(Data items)
(** The round trip of the cache: a payload accepted for a
    URL that the cache did not hold is found by a lookup of that URL for as
    long as the clock readings stay within the time to live (or for ever
    when the time to live is zero), whatever else the cache had to evict to
    make room. *)
Theorem get_after_cache_hit now1 now2 now3 now4 g1 g2 g3 url nzbPayload md
    (st : cacheState) :
  reachable ttlMs maxBytes st ->
  truthy url = true -> truthy nzbPayload = true -> utf8Length nzbPayload <= maxBytes ->
  mapGet url (verifiedNzbCacheByUrl st) = None ->
  withinTtl ttlMs now1 now4 -> withinTtl ttlMs now1 g1 -> withinTtl ttlMs now1 g2 ->
  exists e,
    fst (getEntry g1 g2 g3 url (cachePayload now1 now2 now3 now4 url nzbPayload md st))
      = Some e
    /\ payloadBuffer e = nzbPayload /\ size e = utf8Length nzbPayload.
Proof using max_bytes_pos.
  intros Hreach Hu Hp Hfit Hnone H4 Hg1 Hg2.
  pose proof (vreachable_wellFormed st Hreach) as Hwf.
  destruct (vcache_fresh_present now1 now2 now3 now4 g1 url nzbPayload md st
              Hwf Hu Hp Hfit Hnone H4 Hg1) as (e0 & Hget).
  destruct (vcache_lookup now1 now2 now3 now4 g1 url nzbPayload md st e0 Hwf Hu Hp Hfit Hget)
    as (H2 & _ & H3 & _ & H5).
  unfold getVerifiedNzbCacheEntry. rewrite Hu. cbn [negb orb].
  assert (H1 : (maxBytes <=? 0) = false) by (apply Z.leb_gt; lia). rewrite H1, Hget.
  rewrite (vfresh_not_expired now1 g2 e0 H5 Hg2). cbn [fst].
  eexists. split; [reflexivity|]. cbn [touched payloadBuffer size]. auto.
Qed.

End VerifiedFacts.

(** A cache of sixty-four bytes with a time to live of one minute, after one
    payload was stored at second one. *)
Lemma verified_cache_invariant_witness :
  let st := cacheVerifiedNzbPayload 60000 64 1000 1000 1000 1000 "u1" "<nzb/>" noMetadata
              emptyCache in
  verifiedNzbCacheBytes st = sumSizes (verifiedNzbCacheByUrl st)
  /\ verifiedNzbCacheBytes st <= 64.
Proof.
  intros st.
  destruct (verified_cache_invariant 60000 64 ltac:(lia) st
              ltac:(apply reach_cache, reach_empty)) as (H1 & H2 & _).
  split; assumption.
Defined.

Lemma get_returns_live_entry_witness :
  let st := cacheVerifiedNzbPayload 60000 64 1000 1000 1000 1000 "u1" "<nzb/>" noMetadata
              emptyCache in
  let e := {| downloadUrl := "u1"; payloadBuffer := "<nzb/>"; size := 6;
              metadata := noMetadata; expiresAt := Some 61000; createdAt := 1000;
              lastAccess := 2000 |} in
  fst (getVerifiedNzbCacheEntry 60000 64 2000 2000 2000 "u1" st) = Some e
  /\ expired 2000 e = false
  /\ mapGet "u1" (verifiedNzbCacheByUrl
                    (snd (getVerifiedNzbCacheEntry 60000 64 2000 2000 2000 "u1" st)))
     = Some e.
Proof.
  intros st e.
  assert (He : fst (getVerifiedNzbCacheEntry 60000 64 2000 2000 2000 "u1" st) = Some e)
    by reflexivity.
  destruct (get_returns_live_entry 60000 64 ltac:(lia) 2000 2000 2000 "u1" st e
              ltac:(apply reach_cache, reach_empty) He) as (_ & H1 & _ & _ & _ & H2 & _).
  split; [exact He|]. split; assumption.
Defined.

Lemma get_after_cache_payload_witness :
  let st := cacheVerifiedNzbPayload 60000 64 1000 1000 1000 1000 "u1" "<nzb/>" noMetadata
              emptyCache in
  let e := {| downloadUrl := "u1"; payloadBuffer := "<nzb>2</nzb>"; size := 12;
              metadata := noMetadata; expiresAt := Some 61500; createdAt := 1500;
              lastAccess := 2000 |} in
  fst (getVerifiedNzbCacheEntry 60000 64 2000 2000 2000 "u1"
         (cacheVerifiedNzbPayload 60000 64 1500 1500 1500 1500 "u1" "<nzb>2</nzb>"
            noMetadata st)) = Some e
  /\ payloadBuffer e = "<nzb>2</nzb>"%string.
Proof.
  intros st e.
  assert (Hfit : utf8Length "<nzb>2</nzb>" <= 64) by (vm_compute; discriminate).
  assert (He : fst (getVerifiedNzbCacheEntry 60000 64 2000 2000 2000 "u1"
                      (cacheVerifiedNzbPayload 60000 64 1500 1500 1500 1500 "u1"
                         "<nzb>2</nzb>" noMetadata st)) = Some e) by reflexivity.
  destruct (get_after_cache_payload 60000 64 ltac:(lia) 1500 1500 1500 1500 2000 2000 2000
              "u1" "<nzb>2</nzb>" noMetadata st e
              ltac:(apply reach_cache, reach_empty) eq_refl eq_refl Hfit He) as (H1 & _).
  split; [exact He|exact H1].
Defined.

Lemma get_after_cache_hit_witness :
  let st := cacheVerifiedNzbPayload 60000 64 1000 1000 1000 1000 "u1" "<nzb/>" noMetadata
              emptyCache in
  exists e,
    fst (getVerifiedNzbCacheEntry 60000 64 2000 2000 2000 "u2"
           (cacheVerifiedNzbPayload 60000 64 1500 1500 1500 1500 "u2" "<nzb>2</nzb>"
              noMetadata st)) = Some e
    /\ payloadBuffer e = "<nzb>2</nzb>"%string.
Proof.
  intros st.
  assert (Hfit : utf8Length "<nzb>2</nzb>" <= 64) by (vm_compute; discriminate).
  assert (Hin : forall now, now <= 2000 -> withinTtl 60000 1500 now)
    by (unfold withinTtl; intros; lia).
  destruct (get_after_cache_hit 60000 64 ltac:(lia) 1500 1500 1500 1500 2000 2000 2000
              "u2" "<nzb>2</nzb>" noMetadata st
              ltac:(apply reach_cache, reach_empty) eq_refl eq_refl Hfit eq_refl
              (Hin 1500 ltac:(lia)) (Hin 2000 ltac:(lia)) (Hin 2000 ltac:(lia)))
    as (e & H1 & H2 & _).
  exists e. split; assumption.
Defined.

(** *** The file name of a cached payload *)

Lemma dashRuns_safe l : forall inrun, Forall safeNameChar (dashRuns inrun l).
Proof.
  induction l as [|c t IH]; intros inrun; cbn [dashRuns]; [constructor|].
  destruct (is_alnum c) eqn:Hc.
  - constructor; [left; exact Hc|apply IH].
  - destruct inrun; [apply IH|]. constructor; [right; reflexivity|apply IH].
Qed.

Lemma dropDashes_sublist l : dropDashes l `sublist_of` l.
Proof.
  induction l as [|c t IH]; cbn [dropDashes]; [constructor|].
  destruct (Ascii.eqb c "-"); [apply sublist_cons, IH|reflexivity].
Qed.

Lemma dropDashes_head l : head (dropDashes l) <> Some "-"%char.
Proof.
  induction l as [|c t IH]; cbn [dropDashes]; [discriminate|].
  destruct (Ascii.eqb c "-") eqn:Hc; [exact IH|].
  cbn [head]. intros [= ->]. rewrite Ascii.eqb_refl in Hc. discriminate.
Qed.

Lemma dropDashes_keeps_last l c :
  c <> "-"%char -> exists l', dropDashes (l ++ [c]) = l' ++ [c].
Proof.
  intros Hc. induction l as [|a t IH]; cbn [app dropDashes].
  - destruct (Ascii.eqb c "-") eqn:E; [apply Ascii.eqb_eq in E; contradiction|].
    exists []. reflexivity.
  - destruct (Ascii.eqb a "-"); [exact IH|]. exists (a :: t). reflexivity.
Qed.

(** The two anchored replacements leave a list that is empty or starts with
    a letter or a digit. *)
Lemma stripped_shape (replaced : list ascii) :
  Forall safeNameChar replaced ->
  let stripped := rev (dropDashes (rev (dropDashes replaced))) in
  Forall safeNameChar stripped
  /\ (stripped = [] \/ exists c r, stripped = c :: r /\ is_alnum c = true).
Proof.
  intros Hsafe stripped. split.
  - unfold stripped. apply Forall_rev.
    eapply Forall_of_sublist; [apply dropDashes_sublist|]. apply Forall_rev.
    eapply Forall_of_sublist; [apply dropDashes_sublist|exact Hsafe].
  - pose proof (dropDashes_head replaced) as Hhead.
    assert (Hs : Forall safeNameChar (dropDashes replaced))
      by (eapply Forall_of_sublist; [apply dropDashes_sublist|exact Hsafe]).
    unfold stripped. destruct (dropDashes replaced) as [|c t]; [left; reflexivity|].
    right. cbn [head] in Hhead.
    assert (Hc : c <> "-"%char) by (intros ->; apply Hhead; reflexivity).
    cbn [rev]. destruct (dropDashes_keeps_last (rev t) c Hc) as (l' & ->).
    rewrite rev_app_distr. cbn [rev app]. exists c, (rev l'). split; [reflexivity|].
    apply Forall_cons in Hs. destruct Hs as [[Hal | Hd] _]; [exact Hal|contradiction].
Qed.

(** [buildVerifiedNzbFileName]: whatever
    the entry and the fallback title hold, the file name is not empty, has
    at most a hundred characters, consists of letters, digits and hyphens
    only, and starts with a letter or a digit. *)
Theorem buildVerifiedNzbFileName_safe (entry : option verifiedEntry)
    (fallbackTitle : option string) :
  let name := chars (buildVerifiedNzbFileName entry fallbackTitle) in
  (0 < length name <= 100)%nat
  /\ Forall safeNameChar name
  /\ exists c rest, name = c :: rest /\ is_alnum c = true.
Proof.
  unfold buildVerifiedNzbFileName.
  set (preferred := default _ _). clearbody preferred.
  unfold sanitizeFileName.
  destruct (stripped_shape (dashRuns false (chars preferred)) (dashRuns_safe _ false))
    as (Hsafe & Hshape).
  set (stripped := rev (dropDashes (rev (dropDashes (dashRuns false (chars preferred)))))) in *.
  destruct Hshape as [-> | (c & r & -> & Hc)].
  - cbn. split; [lia|]. split.
    + repeat constructor; (left; reflexivity) || (right; reflexivity).
    + eexists _, _. split; reflexivity.
  - replace (firstn 100 (c :: r)) with (c :: firstn 99 r) by reflexivity.
    assert (Ht : truthy (str (c :: firstn 99 r)) = true) by reflexivity.
    rewrite Ht. cbv zeta. unfold chars, str. rewrite list_ascii_of_string_of_list_ascii.
    split; [|split].
    + cbn [length]. pose proof (firstn_le_length 99 r). lia.
    + apply Forall_cons in Hsafe. destruct Hsafe as [H1 H2].
      constructor; [exact H1|]. apply Forall_take. exact H2.
    + exists c, (firstn 99 r). split; [reflexivity|exact Hc].
Qed.

End VerifiedNzbCacheProofs.
(** ** Deduplication: what the pass keeps on every input *)

Module DedupeInvariantProofs.
Import JsString PublishInfo Parsers Result Server DedupeSpec DedupeInvariant.
Local Open Scope Z_scope.

Section Links.
Variable PAID : gset string.

Abbreviation paid := (isResultFromPaidIndexer PAID).
Abbreviation wpm := withPublishMetadata.

Lemma titleKey_wpm r : titleKey (wpm r) = titleKey r.
Proof. unfold titleKey. rewrite DedupeProofs.title_withPublishMetadata. reflexivity. Qed.

Lemma paid_wpm r : paid (wpm r) = paid r.
Proof. apply DedupeProofs.paid_withPublishMetadata. Qed.

Lemma findMatchedEntry_lookup bucket cp : forall pos0 pos e,
  findMatchedEntry bucket cp pos0 = Some (pos, e) ->
  exists i, pos = (pos0 + i)%nat /\ bucket !! i = Some e.
Proof.
  induction bucket as [|e0 rest IH]; intros pos0 pos e H; [discriminate|].
  cbn [findMatchedEntry] in H.
  destruct (areReleasesWithinDays _ _ _).
  - injection H as <- <-. exists 0%nat. split; [lia|reflexivity].
  - destruct (IH _ _ _ H) as (i & -> & Hi). exists (S i). split; [lia|exact Hi].
Qed.

Lemma linked_initial : linked PAID initialState.
Proof.
  split; cbn [initialState buckets deduped]; intros key bucket.
  - intros e H. rewrite lookup_empty in H. discriminate.
  - intros H. rewrite lookup_empty in H. discriminate.
Qed.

What you need to do -
Of all the entries above, output exactly the lines between the one holding "Import JsString PublishInfo" and the one holding "Lemma titleKey_wpm r", inclusive.

Exercise response -
Import JsString PublishInfo Parsers Result Server DedupeSpec DedupeInvariant.
Local Open Scope Z_scope.

Section Links.
Variable PAID : gset string.

Abbreviation paid := (isResultFromPaidIndexer PAID).
Abbreviation wpm := withPublishMetadata.

Lemma titleKey_wpm r : titleKey (wpm r) = titleKey r.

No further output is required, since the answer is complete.